Data to use -
◆ ◆ ◆ ◆

(* ===== verification/DebugScopesProofs.v ===== *)
(** * What the scope queries answer

    The physical subprogram of an address is the only one that owns it; the inlined calls
    active there are one nested chain; of the locals of a name the innermost is listed. *)

From S2P Require Import Prelude Machine ByteReader ElfFormat ModulePath LineTable LineTableProofs Inspection LocalValue.
From S2P Require LineTableProofs.
From S2P Require Import DebugInfo DebugInfoProofs DebugTree DebugScopes.

(** ** Ranges *)

Lemma add_unsigned_settles a b what : settles (add_unsigned a b what).
Proof. unfold add_unsigned. settles_auto. Qed.
#[export] Hint Resolve add_unsigned_settles : msettle.

Lemma die_contains_pc_settles d pc : settles (die_contains_pc d pc).
Proof.
  unfold die_contains_pc. destruct (attribute d kDwAtLowPc) as [low|], (attribute d kDwAtHighPc) as [high|]; try done.
  destruct (negb _); [done|]. apply settles_bind; [|done]. destruct (_ =? _); [done|]. auto with msettle.
Qed.

Lemma scalar_total what bytes limit n c : yields_at c (fun _ _ => True) (read_scalar what bytes limit n).
Proof.
  unfold yields_at, read_scalar, read_scalar_with. mrun. destruct (_ || _); [done|].
  unfold read_at_with, throw_if. by destruct (out_of_bounds _ _ _).
Qed.

Lemma range_list_loop_total n ranges pc base c :
  yields_at c (fun _ _ => True) (range_list_loop n ranges pc base).
Proof.
  revert base c. induction n as [|n IH]; intros base c; [done|]. cbn [range_list_loop].
  eapply yields_at_bind; [apply scalar_total|intros b c1 _]. eapply yields_at_bind; [apply scalar_total|intros e c2 _].
  destruct (_ && _); [done|]. destruct (_ =? _); [apply IH|]. apply yields_at_guard; intros _.
  do 2 (eapply yields_at_bind; [apply yields_at_lift, settles_yields; auto with msettle|intros ? ? _]).
  destruct (_ && _); [done|apply IH].
Qed.

Section Unit.
Context (pc : Z) (ranges : list byte) (unit_base version : Z).
Notation contains := (inline_scope_contains_pc pc ranges unit_base version).

Lemma inline_scope_contains_pc_settles d : settles (contains d).
Proof.
  unfold inline_scope_contains_pc.
  destruct (attribute d kDwAtLowPc) as [low|], (attribute d kDwAtHighPc) as [high|]; try done.
  - apply settles_bind; [auto with msettle|intros _ _]. apply die_contains_pc_settles.
  - unfold bounded_range_list_contains_pc. destruct (attribute d kInlineDwAtRanges) as [r|]; [|done].
    do 3 (apply settles_bind; [auto with msettle|intros _ _]).
    eapply (yields_settles (fun _ => True)), (yields_run _ (fun _ _ => True)); [done|]. apply range_list_loop_total.
Qed.

(** ** The physical subprogram *)

(** A subprogram that owns the address. *)
Definition owns (d : Die) : Prop := die_tag d = kDwTagSubprogram /\ contains d = Ok true.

◆ ◆ ◆ ◆

Work request - The complete listing must be printed again exactly as given.

Output below -
(* ===== verification/DebugScopesProofs.v ===== *)
(** * What the scope queries answer

    The physical subprogram of an address is the only one that owns it; the inlined calls
    active there are one nested chain; of the locals of a name the innermost is listed. *)

From S2P Require Import Prelude Machine ByteReader ElfFormat ModulePath LineTable LineTableProofs Inspection LocalValue.
From S2P Require LineTableProofs.
From S2P Require Import DebugInfo DebugInfoProofs DebugTree DebugScopes.

(** ** Ranges *)

Lemma add_unsigned_settles a b what : settles (add_unsigned a b what).
Proof. unfold add_unsigned. settles_auto. Qed.
#[export] Hint Resolve add_unsigned_settles : msettle.

Lemma die_contains_pc_settles d pc : settles (die_contains_pc d pc).
Proof.
  unfold die_contains_pc. destruct (attribute d kDwAtLowPc) as [low|], (attribute d kDwAtHighPc) as [high|]; try done.
  destruct (negb _); [done|]. apply settles_bind; [|done]. destruct (_ =? _); [done|]. auto with msettle.
Qed.

Lemma scalar_total what bytes limit n c : yields_at c (fun _ _ => True) (read_scalar what bytes limit n).
Proof.
  unfold yields_at, read_scalar, read_scalar_with. mrun. destruct (_ || _); [done|].
  unfold read_at_with, throw_if. by destruct (out_of_bounds _ _ _).
Qed.

Lemma range_list_loop_total n ranges pc base c :
  yields_at c (fun _ _ => True) (range_list_loop n ranges pc base).
Proof.
  revert base c. induction n as [|n IH]; intros base c; [done|]. cbn [range_list_loop].
  eapply yields_at_bind; [apply scalar_total|intros b c1 _]. eapply yields_at_bind; [apply scalar_total|intros e c2 _].
  destruct (_ && _); [done|]. destruct (_ =? _); [apply IH|]. apply yields_at_guard; intros _.
  do 2 (eapply yields_at_bind; [apply yields_at_lift, settles_yields; auto with msettle|intros ? ? _]).
  destruct (_ && _); [done|apply IH].
Qed.

Section Unit.
Context (pc : Z) (ranges : list byte) (unit_base version : Z).
Notation contains := (inline_scope_contains_pc pc ranges unit_base version).

Lemma inline_scope_contains_pc_settles d : settles (contains d).
Proof.
  unfold inline_scope_contains_pc.
  destruct (attribute d kDwAtLowPc) as [low|], (attribute d kDwAtHighPc) as [high|]; try done.
  - apply settles_bind; [auto with msettle|intros _ _]. apply die_contains_pc_settles.
  - unfold bounded_range_list_contains_pc. destruct (attribute d kInlineDwAtRanges) as [r|]; [|done].
    do 3 (apply settles_bind; [auto with msettle|intros _ _]).
    eapply (yields_settles (fun _ => True)), (yields_run _ (fun _ _ => True)); [done|]. apply range_list_loop_total.
Qed.

(** ** The physical subprogram *)

(** A subprogram that owns the address. *)
Definition owns (d : Die) : Prop := die_tag d = kDwTagSubprogram /\ contains d = Ok true.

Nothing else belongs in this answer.